The Mudcat Café TM
Thread #73459   Message #1413679
Posted By: Little Hawk
17-Feb-05 - 11:05 PM
Thread Name: BS: Magenta Bites Back - a vampire tail
Subject: RE: BS: Magenta Bites Back - a vampire tail
It had taken a month for Detective Cass Morgan, better known as "Morgue" on the street, to piece together the few available shreds of information about Vito Fresnelli's connection in Australia. This was something big. Something big enough to set a man up in luxury for the rest of his life...if he kept it to himself. Morgue knew it in his gut. He could taste it. He shared this perception with no one. As far as the other cops were concerned, the trail had gone stone cold. The mysterious disappearance of Fresnelli's corpse looked to be just one of those things that would never be solved, and what did it matter anyway? With the North Side Gorillas and the South Side Baboons drifting day by day into a new and bloody turf war, there were more pressing things to worry about in Chicago.

On February 15th Morgan asked for some time off, and he got it. A month off duty. Rest and relaxation. That's what they figured. Well, others could rest. Others who had no brains or ambition. Morgue was on his way to Australia. To the big payoff. And one thing was sure...he would find that lousy chimp shamus, Chongo, over there when he got there. Chongo wasn't in Chicago, so he was for certain in Australia. Morgue figured there was no time to waste. He wasn't going to let some damn, filthy, fleabitten ape with delusions of human status snatch a fortune out from under his nose. No sir. If the ape got in the way, the ape would die. And good riddance. Morgan would be doing a favour to society, he figured.

It was February 17th when Morgue landed in Sydney. By the 18th he had gleaned information that confirmed that the ape had headed inland in a jeep with an aboriginal guide named Jimmy.
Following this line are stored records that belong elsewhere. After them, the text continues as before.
(** C1 (as the code has it): ten consecutive failed attempts on an
    account that starts with no failure counted and no lock.  The tenth
    password is compared against the stored hash like the nine before
    it; it is this tenth failure that brings the count to 10 and sets
    [lockUntil] five minutes after the tenth request's clock.  The
    attempt that is answered 423 without any comparison is the next
    one, made before [lockUntil]. *)
Theorem C1_tenth_compared_eleventh_locked (docs : list User)
    (e : string) (user : User) (reqs : list (Env * Body))
    (env10 : Env) (body10 : Body) :
  e <> "" ->
  findDoc (castEmail e) docs = Some user ->
  failedLoginAttempts user = 0 -> lockUntil user = None ->
  List.length reqs = 9%nat ->
  Forall (wrongPasswordFor e (password user)) reqs ->
  wrongPasswordFor e (password user) (env10, body10) ->
  let s10 := handleLogin env10 body10 (loginRun reqs docs) in
  let locked :=
    set_lockUntil (Some (clock env10 0 + 300000))
      (set_failedLoginAttempts 10 user) in
  (exists p, body_password body10 = Some p /\
             In (EvCompare p (password user)) (calls s10)) /\
  findDoc (castEmail e) (db s10) = Some locked /\
  forall (env11 : Env) (pw11 nm11 : option string),
    findOneRejects env11 = false -> pw11 <> Some "" ->
    clock env11 0 < clock env10 0 + 300000 ->
    let s11 := handleLogin env11 (mkBody (Some e) pw11 nm11) (db s10) in
    sent s11 =
      Some (mkResponse 423
              (Message "Account locked. Please try again later.")) /\
    (forall d h, ~ In (EvCompare d h) (calls s11)) /\
    db s11 = db s10.
Proof.
  intros He Hfound Hzero Hl Hlen Hall Hten s10 locked.
  pose proof (loginRun_counts e reqs He docs user Hfound Hl) as Hnine.
  rewrite Hzero, Hlen in Hnine. simpl in Hnine.
  specialize (Hnine eq_refl Hall).
  destruct (login_wrong_password_unlocked env10 body10 (loginRun reqs docs)
              e (set_failedLoginAttempts 9 user) He Hnine Hl Hten)
    as (Hc & _ & Hdoc).
  fold s10 in Hc, Hdoc.
  assert (Hlocked : afterFailure (clock env10 0)
                      (set_failedLoginAttempts 9 user) = locked)
    by reflexivity.
  rewrite Hlocked in Hdoc.
  split; [exact Hc|]. split; [exact Hdoc|].
  intros env11 pw11 nm11 Hf Hpw Hclock s11. subst s11.
  rewrite (login_locked env11 (db s10) e pw11 nm11 locked
             (clock env10 0 + 300000)); auto; try lia.
  simpl. repeat split; auto.
  intros d h [H|[H|[]]]; discriminate.
Qed.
It had something to do with some woman called Magenta, a good looking dame. Chongo was looking for her for some reason. She had to be Fresnelli's agent in Australia. So far so good. Morgue found a couple of likely plug-uglies in need of work, named Bartles and Culp, with plenty of outback experience. They were men with little or no scruples, and not a whole lot of imagination either. They would do just fine. They loaded up the jeep with enough firepower and supplies to deal with a month in the Australian desert and anything they might encounter.

"Wot are we goin' after, mate?" asked Bartles, his coarse face sweating in the sun. Culp stood by, cradling a high-powered rifle. He was squinting down the sights speculatively, hoping to find something he could kill. Maybe a passing wallaby or dingo...

"You'll see," said Morgue. "Just find me a jeep with a black man and a chimpanzee. That shouldn't be too hard. They're out there somewhere."

"When we do, can I kill the chimp?" inquired Culp. "I've never shot a chimp yet."

"Be my guest," said Morgue, "but the chimp doesn't get it till I give the word. We follow the chimp. He leads us to where 'X' marks the spot. Then you kill the chimp. Not one moment sooner."

"It's your quid," said Culp, grinning mirthlessly. He squeezed off a shot and picked off an unfortunate kookaburra that had landed on a nearby tree. The bird gave a weird cry and fell in a messy heap.

"And save your damned ammunition for when it's needed!" snapped Detective Morgan. Culp was thinking about making a smart remark back, but changed his mind when he saw the look in Morgan's cold grey-blue eyes. This was not a man to mess with. And he was paying the bills.

They hit the trail at 5 AM the next day, heading inland. Fast. They would find the chimp. A piece of cake, that's what it was. Not a bad way to earn a month's pay, even if the management was less than ideal. It would be fun to shoot a chimp, thought Culp. He was sick of potting wallabies and 'roos.